Im Neckarpark in Cannstatt werden emsig Häuser hochgezogen. Vieles ist schon fertig. Die Straßen sind weitestgehend autofrei geplant, Autos sollen hier nicht abgestellt werden. Es gibt Quartiersgaragen.  

Die Realität sieht krass anders aus. Die Wege hinter den Neubauten an der Ecke Daimler-/Mercedesstraße beim neuen Sportbad, sind als Fußgängerzonen angelegt. Doch wenn Stuttgart etwas autofrei plant und anlegt, dann sieht das so aus: alle Gehwegränder sind zugeparkt. Heck an Kühler stehen die Autos doppelseitig auf 260 Metern Länge im Bertha-Thalheimer-Weg am Veielbrunnenpark. Poller sollen die Einfahrt von der Daimlerstraße aus verhindern, allerdings kann man sie rechts über den breiten Gehweg umfahren. Ob das die "Einfahrt" ist, die all die hier genutzt haben, weiß ich allerdings nicht. 

Der Durchgangsweg vom Bertha-Talheimer-Weg zur Leonore-Volz-Straße ist so zugeparkt (Foto rechts), dass Menschen mit Kinderwagen da kaum noch durchkommen. Die E-Scooter tuen ein Übrigens, um den Gehweg zu verengen. Und Menschen zu Fuß gibt es hier durchaus, auch wenn es noch nicht viele sind.  

Auch der Sophia-Linch-Weg ist zugestellt, auf beiden Seiten der Poller, die die Einfahrt verhindern sollen (siehe auf dem Dreierbild das Foto oben).

Überall wurde bereits abgepollert, aber irgendeinen Zugangsweg haben die Autofahrenden sich ausgeklügelt. All diese Autofahrenden, die ihre Autos hier abgestellt haben, sind an einem Schild vorbei gefahren, das die Anlage als Fußgängerzone mit Freigabe für den Radverkehr ausweist. Hier darf mit Autos weder gefahren noch geparkt werden. Offenbar hat sich da ein massenhafter Verkehrsverstoß eingeschlichen, der nicht geahndet wird. Augenscheinlich scheint sich keine Verkehrsüberwachung darum zu kümmern. 

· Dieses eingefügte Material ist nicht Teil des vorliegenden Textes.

Lemma without_wf w p : machine_wf w -> machine_wf (without w p).
Proof.
  intros ([H1 H2] & H3 & H4). split_and!; [split|done|done]; cbn; [|done].
  intros q j [[_ Hq]%lookup_delete_Some|Hq]; apply (H1 q); auto.
Qed.

Lemma without_bound w p : with_bound (without w p) p = with_bound w p.
Proof. unfold with_bound, without. cbn. do 2 f_equal. apply insert_delete_eq. Qed.

(** [C25] The complete answer of [bind_socket] when no operation fails.  A free name is
    bound, with the mode 0600; a socket nobody listens on is replaced; but a socket of a
    running agent, or anything that is not a socket, is left alone and reported. *)
Theorem bind_socket_answers p w :
  machine_wf w -> parents_ok (files w) p = true ->
  run calm (bind_socket p) [] w =
    match find (files w) p with
    | None => (Ok (next_listener w p), with_bound w p)
    | Some (i, n) =>
        if negb (is_socket (file_type n)) then (Err (str "agent socket path exists and is not a Unix socket"), w)
        else if bool_decide (i ∈ own w ∪ others w) then (Err (str "another Keyvisor agent is already running"), w)
        else (Ok (next_listener w p), with_bound w p)
    end.
Proof.
  intros Hwf Hp. unfold bind_socket. destruct (find (files w) p) as [[i n]|] eqn:Ef.
  - pose proof Ef as (_ & E1 & E2)%find_Some. rewrite (run_bind _ _ _ _ _ _ (run_bind_socket_in_use w p i Hp E1)).
    rewrite decide_True by done. unfold map_err_prog.
    erewrite (run_try calm (on_files (SymlinkMetadata p) ≫= _)).
    2: { rewrite (run_bind _ _ _ _ _ _ (run_on_files _ _)). cbn [fs_exec]. rewrite Ef. reflexivity. }
    cbn [md_type fst snd]. rewrite set_files_same. destruct (is_socket (file_type n)) eqn:Es; cbn [negb]; [|done].
    assert (run calm (trigger (Connect p)) [] w =
      (if bool_decide (i ∈ own w ∪ others w) then Ok tt else Err connection_refused, w)) as Hc.
    { rewrite run_trigger. cbn [exec sock_handler sock_exec fault calm]. unfold MAX_LINKS. cbn [resolve]. rewrite Ef.
      destruct (file_type n) eqn:Et; try done. rewrite Et. cbn [is_socket andb]. by case_bool_decide. }
    rewrite (run_bind _ _ _ _ _ _ Hc). case_bool_decide; cbn [is_ok]; [done|].
    erewrite (run_try calm (on_files (RemoveFile p) ≫= _)).
    2: { rewrite (run_bind _ _ _ _ _ _ (run_on_files _ _)). cbn [fs_exec]. rewrite Ef.
         assert (is_dir (file_type n) = false) as -> by by destruct (file_type n). reflexivity. }
    cbn [fst snd]. change (set_files w _) with (without w p).
    assert (parents_ok (files (without w p)) p = true) as Hp'.
    { rewrite <- Hp. apply parents_ok_same_entries. intros q Hq. unfold inode_at. cbn. by rewrite lookup_delete_ne. }
    erewrite (run_try calm (trigger (Bind p) ≫= _)).
    2: { rewrite (run_bind _ _ _ _ _ _ (run_bind_socket_op _ _ Hp' (lookup_delete_eq _ _))). reflexivity. }
    rewrite run_finish_bind by (done || by apply without_wf). by rewrite without_bound.
  - assert (entries (files w) !! p = None) as E.
    { destruct (entries (files w) !! p) as [i|] eqn:E; [|done]. destruct (wf_inode _ _ _ Hwf E) as (n & Hn & _).
      by rewrite (proj2 (find_Some _ p i n)) in Ef. }
    rewrite (run_bind _ _ _ _ _ _ (run_bind_socket_op w p Hp E)). by apply run_finish_bind.
Qed.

Ich finde das so unfassbar, dass ich es nicht unerwähnt lassen kann, auch wenn es nicht direkt etwas mit dem Radfahren zu tun hat. Abgesehen davon, dass vom ruhenden Autoverkehr eine nicht unerhebliche Gefahr für den Radverkehr (und Fußverkehr) ausgeht, nämlich dann, wenn die Autofahrenden Autotüren öffnen, ein- und ausparken, rangieren und wenden. 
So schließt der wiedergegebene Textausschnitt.